To detect whether something can be mutated in place will require static analysis to see if there are aliases or pointers to the data. If this is an optimization that's based on whether something is safe to mutate in-place, you'll run into the problem where performance becomes different depending on whether something can be optimized or not. For example, adding "x" makes the sort call suddenly perform worse since the compiler sees that it can't mutate "a" in-place.
This is assuming that you allow multiple aliases to the same data. The reason Rust has lifetimes and borrowing is precisely to be safe about mutation. Rust wouldn't allow sort() to modify "a" in-place in the above code.
Unless `a` is a linear value, somebody might have a reference to it, so you can't just sort it in place under the cover. The entire thing is useless if you looks like you don't have side-effects but the compiler visibly breaks this.
And you probably want to pick one of sorting in-place and out-of-place.
Yeah, as a rule of thumb I'd say "If Haskell doesn't already do this optimization, find out why."
I say "rule of thumb" and I mean it that way. Sometimes there will be Haskell-specific answers. But if your programming language has less code metadata available than Haskell but is promising more optimizations, it's worth a cross-check. I agree with you strongly in this particular case; without type system support for this specific case, it's going to be very hard to optimize away things like a sort. You start getting into the world of supercompilation and whole-program optimization, the primary problems of which for both of them is that they tend to have intractable O(...) performances... but something about them makes them seem intuitively easy. I've seen a number of people fall into that trap.
(I haven't personally, but I understand the appeal. My intuition says they shouldn't be that difficult too! But the evidence clearly says it is. Very, very clearly. We're talking about things like optimizations that are super-exponential in complexity, but seem intuitively easy.)

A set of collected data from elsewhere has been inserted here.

Definition has_payload (txn : string) w : Prop :=
  ∃ b, w_state w (KDiscovery txn) = Some b ∧ b_string b ≠ "".

Definition route_of (txn : string) (sess : Session) w : Prop :=
  w_state w (KTxn txn) = Some ("discovery", s_ID sess, s_VerificationEnabled sess).

(** A callback of the transaction that needs no signature. *)
Definition answers (txn : string) (sess : Session) (q : route * Callbacks.request B) : Prop :=
  q.1 = POST_on_search ∧ extractTxnID (rq_body q.2) = txn ∧
  (s_VerificationEnabled sess = false ∨ rq_auth q.2 = "").

Lemma txn_nonempty b : extractTxnID b ≠ "" → b_string b ≠ "".
Proof. intros Ht Hb%empty_is_no_json. apply Ht. unfold extractTxnID. by rewrite Hb. Qed.

Lemma answers_accepted txn sess q w :
  txn ≠ "" → route_of txn sess w → answers txn sess q →
  accepted http_do c txn (rq_body q.2) q.1 q.2 w.
Proof.
  intros Ht Hr (-> & E & Hv). split_and!; try done. unfold verifyInbound. rewrite E.
  destruct (rq_auth q.2 =? "") eqn:Ea; [done|].
  destruct Hv as [Hv|Hv]; [|by rewrite Hv in Ea].
  rewrite (proj2 (String.eqb_neq _ _) Ht). unfold state_call. cbn [st_call astore_store aexec].
  unfold route_of in Hr. rewrite Hr. cbn [found]. by rewrite Hv.
Qed.

Lemma accepted_dec txn r rq w :
  accepted http_do c txn (rq_body rq) r rq w ∨ ∀ b, ¬ accepted http_do c txn b r rq w.
Proof.
  unfold accepted. destruct (decide (r = POST_on_search)); [|right; naive_solver].
  destruct (decide (extractTxnID (rq_body rq) = txn)); [|right; naive_solver].
  destruct (decide (txn = "")); [right; naive_solver|].
  destruct (verifyInbound http_do c rq w).1; [right; naive_solver|left; naive_solver].
Qed.

Lemma handle_payload txn r rq w :
  has_payload txn w ∨ (∃ b, accepted http_do c txn b r rq w) →
  has_payload txn (handle http_do c r rq w).2.
Proof.
  destruct (handle_effect http_do c r rq w) as [_ Hd]. intros Hp.
  destruct (accepted_dec txn r rq w) as [Ha|Hn].
  - exists (rq_body rq). split; [by apply Hd; left|]. apply txn_nonempty.
    destruct Ha as (_ & -> & ? & _). done.
  - destruct Hp as [(b & E & Hb)|[b Hb]]; [|by destruct (Hn b)].
    exists b. split; [|done]. apply Hd. right. by split.
Qed.

Lemma callbacks_payload txn sess rqs w :
  txn ≠ "" → route_of txn sess w → has_payload txn w ∨ (∃ q, q ∈ rqs ∧ answers txn sess q) →
  has_payload txn (callbacks_on http_do c rqs w).
Proof.
  intros Ht. revert w. induction rqs as [|[r rq] rqs IH]; intros w Hr Hp.
  { destruct Hp as [?|(? & []%elem_of_nil & _)]. done. }
  rewrite callbacks_cons. destruct (handle_effect http_do c r rq w) as [Hq _].
  apply IH; [unfold route_of; by rewrite (quiet_routed _ _ Hq)|].
  destruct Hp as [Hp|(q & [->|Hin]%elem_of_cons & Ha)].
  - left. apply handle_payload. by left.
  - left. apply handle_payload. right. exists (rq_body rq). exact (answers_accepted txn sess (r, rq) w Ht Hr Ha).
  - right. by exists q.
Qed.

Lemma catalog_state_other now id st on w k :
  k ≠ KCatalog id → w_state (catalog_state false now id st on w) k = w_state w k.
Proof.
  intros Hk. unfold catalog_state, state_call. cbn [st_call astore_store aexec]. unfold aput.
  destruct (marshal _); [|done]. by apply aset_ne.
Qed.

Definition in_time (deadline : Z) (tk : tick B) : Prop :=
  tk_done tk = false ∧ (tk_now tk ≤ deadline)%Z.

Lemma poll_live txn sess deadline tk pre : ∀ w,
  txn ≠ "" → route_of txn sess w → Forall (in_time deadline) (pre ++ [tk]) →
  has_payload txn w ∨ (∃ q, q ∈ tick_callbacks (pre ++ [tk]) ∧ answers txn sess q) →
  ∃ p t w', pollDiscoveryPayload http_do c false txn deadline (pre ++ [tk]) w = Some (Some p, false, t, w').
Proof.
  induction pre as [|t pre IH]; intros w Ht Hr Hin Hp.
  all: cbn [app] in *; apply Forall_cons in Hin as [[Hd Hn] Hin]; cbn [pollDiscoveryPayload].
  all: rewrite Hd, (proj2 (Z.ltb_ge _ _) Hn); cbn [orb].
  all: unfold state_call; cbn [st_call astore_store aexec].
  - destruct (callbacks_payload txn sess (tk_callbacks tk) w) as (b & E & Hb); [done..| |].
    { destruct Hp as [?|(q & Hq & ?)]; [by left|right]. exists q. split; [|done].
      unfold tick_callbacks in Hq. csimpl in Hq. by rewrite app_nil_r in Hq. }
    rewrite E. cbv beta iota. destruct (_ =? "") eqn:E2; [|eauto].
    by apply String.eqb_eq in E2.
  - destruct (callbacks_effect http_do c (tk_callbacks t) w) as [Hq _].
    assert (has_payload txn (callbacks_on http_do c (tk_callbacks t) w) ∨
      ∃ q, q ∈ tick_callbacks (pre ++ [tk]) ∧ answers txn sess q) as Hp1.
    { destruct Hp as [?|(q & Hin' & ?)]; [left; apply (callbacks_payload txn sess); auto|].
      unfold tick_callbacks in Hin'. csimpl in Hin'. apply elem_of_app in Hin' as [?|?]; [left|by right; exists q].
      apply (callbacks_payload txn sess); [done..|]. right. by exists q. }
    set (w1 := callbacks_on http_do c (tk_callbacks t) w) in *. clearbody w1.
    assert (route_of txn sess w1) as Hr1 by (unfold route_of; by rewrite (quiet_routed _ _ Hq)).
    destruct (w_state w1 (KDiscovery txn)) as [b|]; [destruct (_ =? "")|]; eauto.
Qed.

(** What comes after the end of the loop makes no difference. *)
Lemma poll_more ended txn deadline ticks post : ∀ w x,
  pollDiscoveryPayload http_do c ended txn deadline ticks w = Some x →
  pollDiscoveryPayload http_do c ended txn deadline (ticks ++ post) w = Some x.
Proof.
  induction ticks as [|t ticks IH]; intros w x; [done|]. cbn [app pollDiscoveryPayload].
  destruct (_ || _); [done|]. destruct (_ <? _)%Z; [done|].
  destruct (state_call _ _ _) as [[[p|]|e] w1]; [destruct (_ =? "")|..]; [apply IH|done|apply IH..].
Qed.

Lemma start_more search cfg readFile ctx now id txn msg req during ticks post w x :
  startDiscovery http_do c search cfg readFile ctx now id txn msg req during ticks w = Some x →
  startDiscovery http_do c search cfg readFile ctx now id txn msg req during (ticks ++ post) w = Some x.
Proof.
  unfold startDiscovery. destruct (lookup_session _ _ _ w) as [[sess|e] w1]; [|done].
  destruct (check_catalog _ _ _ w1) as [cs w2]. destruct (match cs with Ok _ => _ | Err _ => _ end); [done|].
  destruct (match req with Some _ => _ | None => _ end) as [[payload|e]|]; [|done..].
  destruct (patchSearchContext _ _ _ _ payload) as [[patched|]|]; [|done..].
  unfold await_catalog. destruct (if over ctx AtSearch then _ else _) as [b|e]; [|done].
  destruct (isNack b); [done|]. set (w4 := catalog_state _ _ _ _ _ _). clearbody w4.
  destruct (pollDiscoveryPayload _ _ _ _ _ ticks w4) as [y|] eqn:E; [|done].
  by rewrite (poll_more _ _ _ _ post _ _ E).
Qed.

I assume `a` would need to be copied into the local scope of the function and the optimization would be to elide the copy after analysis shows the original a is safely consumed by the call site so it does not require persistence.

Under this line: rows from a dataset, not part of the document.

(* ===== verification/Preorder.v ===== *)
(** * A run from its start to its end: [startPreorder], [runPreorder] and
    [flushRun] of [internal/handlers/testing/routes.go]

    [startPreorder] checks the request, starts a run and generates the
    selects; a goroutine then executes the run.  The goroutine is a relation
    [own] between states: the phase it is in and the world.  Between any two
    of its steps the rest of the process may act ([env]): a callback is
    handled, or a latency worker writes a queued event.

    The effects of a stage's calls (the link of a transaction, the two calls
    of the run log, the request) are steps of their own, in the order of each
    call and interleaved at will; the calls are made by the dispatcher of
    [Dispatcher.v].  [WaitForCount] ([Notifier.v]) returns when the callbacks
    were counted or after its 30 seconds, so its step is always possible.
    The goroutine's context is [context.Background()]: it never ends.  A call
    of the run's throttle is taken to return here; [Throttle.v] has when it
    does. *)
From stdpp Require Import prelude gmap list strings.
From S2P Require Import Prelude GoStrings GoTime Json ApiError Latency Redis RunLog MemoryStore OndcAuth Registry SessionTypes StateStore Mongo Config Dispatcher Payloads SelectBatch Coordinator Finalize Manager SessionApi Callbacks Discovery.
Local Open Scope string_scope.

(** ** [startPreorder] *)

Record preorderRequest := mkPreorder { pr_RPS : Z; pr_DurationSec : Z; pr_TransactionID : string }.

(** What the goroutine is started with. *)
Record started (B : Type) := mkStarted {
  sd_session : Session;
  sd_run : Run;
  sd_rps : Z;
  sd_selects : list B;
  sd_txns : list string;
}.
Arguments mkStarted {B}.
Arguments sd_session {B}.
Arguments sd_run {B}.
Arguments sd_rps {B}.
Arguments sd_selects {B}.
Arguments sd_txns {B}.

Definition rps_exceeded (requested limit : Z) : CustomError :=
  NewCustomErrorD 422 "VALIDATION_4222" "Requested rps exceeds per-session limit"
    (Some (JObj {[ "requested_rps" := JInt requested; "per_session_rps_limit" := JInt limit ]})).

Section Start.
Context {B : Type} `{MongoServer B, JsonCodec B, Sprint, Env, Rand}.
Variable cfg : Config.

(** The rate and the duration: the request's, or the defaults. *)
Definition requested (req : preorderRequest) : Z * Z :=
  (if (pr_RPS req <=? 0)%Z then DefaultRPS cfg else pr_RPS req,
   if (pr_DurationSec req <=? 0)%Z then Seconds (DefaultDuration cfg) else pr_DurationSec req).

This probably means lots of aliasing restrictions or in the case where the optimization can't be done, copying could be an expensive side effect of an innocent refactoring.
I hear Swift uses something like this, though it's copy-on-write. I've not used Swift in any significant capacity. Does anyone else have experiences to share with this model?
I don't think copy-on-write will prevent a copy here, since the copy is being written to inside of sorted. I don't think the compiler is smart enough to elide the copy, either.
It definitely can and does work for similar situations in other languages. It’s fragile though as aliasing accidentally somewhere or adding other kinds of uncertainty around which values are returned makes sinking the return allocation into the caller, a required prerequisite, much more likely to fail.
A good way to imagine this is having return value optimizations give you a copy which is placed on the original which allows the work to be skipped. But that can require a whole lot of other trades around calling conventions, optimization boundaries and so on. C++ has dealt with some of this complexity recently but it’s nuances too years to sort out between standard revisions and only became required in some cases rather than legal until after compilers had plenty of time to work on it.
Yeah, I don't doubt it if Clang can do this optimization for C++, but I don't think the Swift optimizer is quite there yet since it needs to peer through many more layers of complexity.
So if you're looking for a way to contribute to single-source GPGPU for Rust, please consider helping expand Emu's supported subset of Rust. The repository is at https://www.github.com/calebwin/emu
I will say that since Emu works at the AST/syntax level, RLSL is of great interest to me because it works instead at the MIR level which allows it to more easily support a large subset of Rust.